"""

(** X15.  An upload that succeeds adds exactly one object to the bucket:
    under a name the bucket did not hold, in the folder of the uploading
    user, with the time of the device as stamp and a file name without
    white space.  The payload carries the original file name, the type of
    the pending attachment and a non-empty public URL; no object of the
    bucket is replaced, so names that were distinct stay distinct. *)
Theorem X15_upload_names_the_object (env : Chat.Env) (a : PendingAttachment.t)
    (s s' : Chat.Session) (w w' : Chat.World) (payload : Chat.AttachmentPayload) :
  Chat.uploadAttachment env a s w = (Some payload, s', w') ->
  exists p,
    Chat.bucket w' = Chat.bucket w ++ [p]
    /\ ~ In p (Chat.bucket w)
    /\ Chat.user s = Some (Storage.owner p)
    /\ Storage.stamp p = Chat.date_now env
    /\ has_space (Storage.safeFileName p) = false
    /\ Chat.getPublicUrl env p = Some (Chat.payload_url payload)
    /\ Chat.payload_url payload <> ""%string
    /\ file_name (Chat.payload_metadata payload) = PendingAttachment.fileName a
    /\ Chat.payload_type payload = PendingAttachment.type a
    /\ (NoDup (Chat.bucket w) -> NoDup (Chat.bucket w')).
Proof.
  intros H.
  destruct (uploadAttachment_stored _ _ _ _ _ _ _ H)
    as (uid & n & Hu & _ & _ & Hex & Hbk & Hurl & Ht & Hty & Hmeta).
  eexists. split; [exact Hbk|].
  assert (Hnew : ~ In {| Storage.owner := uid; Storage.stamp := Chat.date_now env;
                         Storage.safeFileName :=
                           replace_space_runs false (PendingAttachment.fileName a) |}
                      (Chat.bucket w)).
  { intros Hin.
    assert (Hc : existsb (Storage.path_eqb
                   {| Storage.owner := uid; Storage.stamp := Chat.date_now env;
                      Storage.safeFileName :=
                        replace_space_runs false (PendingAttachment.fileName a) |})
                   (Chat.bucket w) = true).
    { apply existsb_exists. eexists. split; [exact Hin | apply path_eqb_refl]. }
    congruence. }
  split; [exact Hnew|]. split; [exact Hu|]. split; [reflexivity|].
  split; [apply replace_space_runs_no_space|]. split; [exact Hurl|].
  split; [now apply truthy_true|]. split; [now rewrite Hmeta|].
  split; [exact Hty|].
  intros Hnd. rewrite Hbk. apply NoDup_app; [exact Hnd | repeat constructor; simpl; tauto|].
  intros q Hq [<-|[]]. contradiction.
Qed.

Lemma X15_witness :
  exists p,
    Chat.bucket (snd (Chat.uploadAttachment (Sample.env (Some 2048%N) true) Sample.photo
                        Sample.alice_attaching (Sample.world [])))
    = [] ++ [p]
    /\ Storage.safeFileName p = "cat-picture.jpg"%string.
Proof.
  destruct (X15_upload_names_the_object (Sample.env (Some 2048%N) true) Sample.photo
              Sample.alice_attaching _ (Sample.world []) _ _ eq_refl)
    as (p & Hb & _).
  exists p. split; [exact Hb|].
  simpl in Hb. injection Hb as <-. reflexivity.
Defined.

(** ** Picking media *)

Lemma or_default_nonempty v d : d <> ""%string -> Composer.or_default v d <> ""%string.
Proof.
  intros Hd. unfold Composer.or_default. destruct v as [x|]; [|exact Hd].
  destruct (truthy x) eqn:E; [now apply truthy_true | exact Hd].
Qed.

Lemma handlePickMedia_cases kind penv s w :
  (exists title, Composer.handlePickMedia kind penv s w
                 = (s, Chat.emit (Chat.alert title) w))
  \/ Composer.handlePickMedia kind penv s w = (s, w)
  \/ exists a mime,
       Composer.handlePickMedia kind penv s w
       = (Chat.setPendingAttachment (Some a) s, w)
       /\ Chat.editingMessage s = None /\ Picker.web penv = false
       /\ PendingAttachment.type a = kind
       /\ PendingAttachment.mimeType a = Some mime /\ mime <> ""%string
       /\ (kind <> document ->
           Picker.granted penv = true /\ PendingAttachment.fileName a <> ""%string).
Proof.
  unfold Composer.handlePickMedia.
  destruct (Chat.editingMessage s) as [em|] eqn:He; simpl.
  { left. now eexists. }
  destruct (Picker.web penv) eqn:Hw; simpl.
  { left. now eexists. }
  destruct kind.
  - destruct (Picker.granted penv) eqn:Hg; simpl; [|left; now eexists].
    destruct (Picker.library_asset penv) as [asset|]; [|right; now left].
    right. right. eexists. eexists. split; [reflexivity|]. simpl.
    split; [reflexivity|]. split; [reflexivity|]. split; [reflexivity|].
    split; [reflexivity|]. split; [apply or_default_nonempty; discriminate|].
    intros _. split; [reflexivity | apply or_default_nonempty; discriminate].
  - destruct (Picker.granted penv) eqn:Hg; simpl; [|left; now eexists].
    destruct (Picker.library_asset penv) as [asset|]; [|right; now left].
    right. right. eexists. eexists. split; [reflexivity|]. simpl.
    split; [reflexivity|]. split; [reflexivity|]. split; [reflexivity|].
    split; [reflexivity|]. split; [apply or_default_nonempty; discriminate|].
    intros _. split; [reflexivity | apply or_default_nonempty; discriminate].
  - destruct (Picker.document_asset penv) as [asset|]; [|right; now left].
    right. right. eexists. eexists. split; [reflexivity|]. simpl.
    split; [reflexivity|]. split; [reflexivity|]. split; [reflexivity|].
    split; [reflexivity|]. split; [apply or_default_nonempty; discriminate|].
    intros Hk. now elim Hk.
Qed.

(** X16.  [handlePickMedia] touches nothing but the pending attachment and
    the alerts.  It sets a pending attachment only when no message is being
    edited, the platform is not the web and, for a photo or a video, access
    to the library is granted; the attachment then has the kind that was
    asked for and a non-empty MIME type, and a photo or a video has a
    non-empty file name.  While a message is being edited it raises the
    "Finish editing" alert and changes nothing. *)
Theorem X16_picking_media (kind : MessageAttachmentType) (penv : Picker.Env)
    (s : Chat.Session) (w : Chat.World) :
  Chat.table (snd (Composer.handlePickMedia kind penv s w)) = Chat.table w
  /\ Chat.bucket (snd (Composer.handlePickMedia kind penv s w)) = Chat.bucket w
  /\ (forall f, Chat.setPendingAttachment f (fst (Composer.handlePickMedia kind penv s w))
                = Chat.setPendingAttachment f s)
  /\ (Chat.editingMessage s <> None ->
      Composer.handlePickMedia kind penv s w
      = (s, Chat.emit (Chat.alert "Finish editing") w))
  /\ (Chat.pendingAttachment (fst (Composer.handlePickMedia kind penv s w))
      = Chat.pendingAttachment s
      \/ exists a mime,
           Chat.pendingAttachment (fst (Composer.handlePickMedia kind penv s w)) = Some a
           /\ Chat.editingMessage s = None /\ Picker.web penv = false
           /\ PendingAttachment.type a = kind
           /\ PendingAttachment.mimeType a = Some mime /\ mime <> ""%string
           /\ (kind <> document ->
               Picker.granted penv = true /\ PendingAttachment.fileName a <> ""%string)).
Proof.
  assert (Hedit : Chat.editingMessage s <> None ->
            Composer.handlePickMedia kind penv s w
            = (s, Chat.emit (Chat.alert "Finish editing") w)).
  { intros He. unfold Composer.handlePickMedia.
    destruct (Chat.editingMessage s); [reflexivity | now elim He]. }
  destruct (handlePickMedia_cases kind penv s w)
    as [(title & E)|[E|(a & mime & E & Hrest)]]; rewrite E in *; simpl.
  - split; [reflexivity|]. split; [reflexivity|]. split; [reflexivity|].
    split; [exact Hedit | now left].
  - split; [reflexivity|]. split; [reflexivity|]. split; [reflexivity|].
    split; [exact Hedit | now left].
  - split; [reflexivity|]. split; [reflexivity|]. split; [reflexivity|].
    split; [exact Hedit|]. right. exists a, mime. split; [reflexivity | exact Hrest].
Qed.

Lemma X16_witness :
  Composer.handlePickMedia image
    {| Picker.web := false; Picker.granted := true;
       Picker.document_asset := None; Picker.library_asset := None |}
    Sample.alice_editing (Sample.world [Sample.hello])
  = (Sample.alice_editing,
     Chat.emit (Chat.alert "Finish editing") (Sample.world [Sample.hello])).
Proof.
  destruct (X16_picking_media image
              {| Picker.web := false; Picker.granted := true;
                 Picker.document_asset := None; Picker.library_asset := None |}
              Sample.alice_editing (Sample.world [Sample.hello]))
    as (_ & _ & _ & H & _).
  apply H. discriminate.
Defined.

(** ** Previews and names of the inbox *)

Lemma trim_nonempty_source s : trim s <> ""%string -> s <> ""%string.
Proof.
  intros H E. subst s. now apply H.
Qed.

Lemma preview_takes_content msg :
  trim (content msg) <> ""%string -> Inbox.getMessagePreview msg = content msg.
Proof.
  intros H. unfold Inbox.getMessagePreview.
  assert (H1 : truthy (content msg) = true).
  { apply truthy_true. now apply trim_nonempty_source. }
  assert (H2 : (0 <? String.length (trim (content msg)))%nat = true).
  { apply Nat.ltb_lt. apply truthy_length. now apply truthy_true. }
  now rewrite H1, H2.
Qed.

"""

ABOUT THIS TASK: Would you please copy exactly the part of the entries above that begins at the line containing "asked for and" and ends at the line containing "Chat.setPendingAttachment f s)", both lines included?

YOUR SOLUTION:
    asked for and a non-empty MIME type, and a photo or a video has a
    non-empty file name.  While a message is being edited it raises the
    "Finish editing" alert and changes nothing. *)
Theorem X16_picking_media (kind : MessageAttachmentType) (penv : Picker.Env)
    (s : Chat.Session) (w : Chat.World) :
  Chat.table (snd (Composer.handlePickMedia kind penv s w)) = Chat.table w
  /\ Chat.bucket (snd (Composer.handlePickMedia kind penv s w)) = Chat.bucket w
  /\ (forall f, Chat.setPendingAttachment f (fst (Composer.handlePickMedia kind penv s w))
                = Chat.setPendingAttachment f s)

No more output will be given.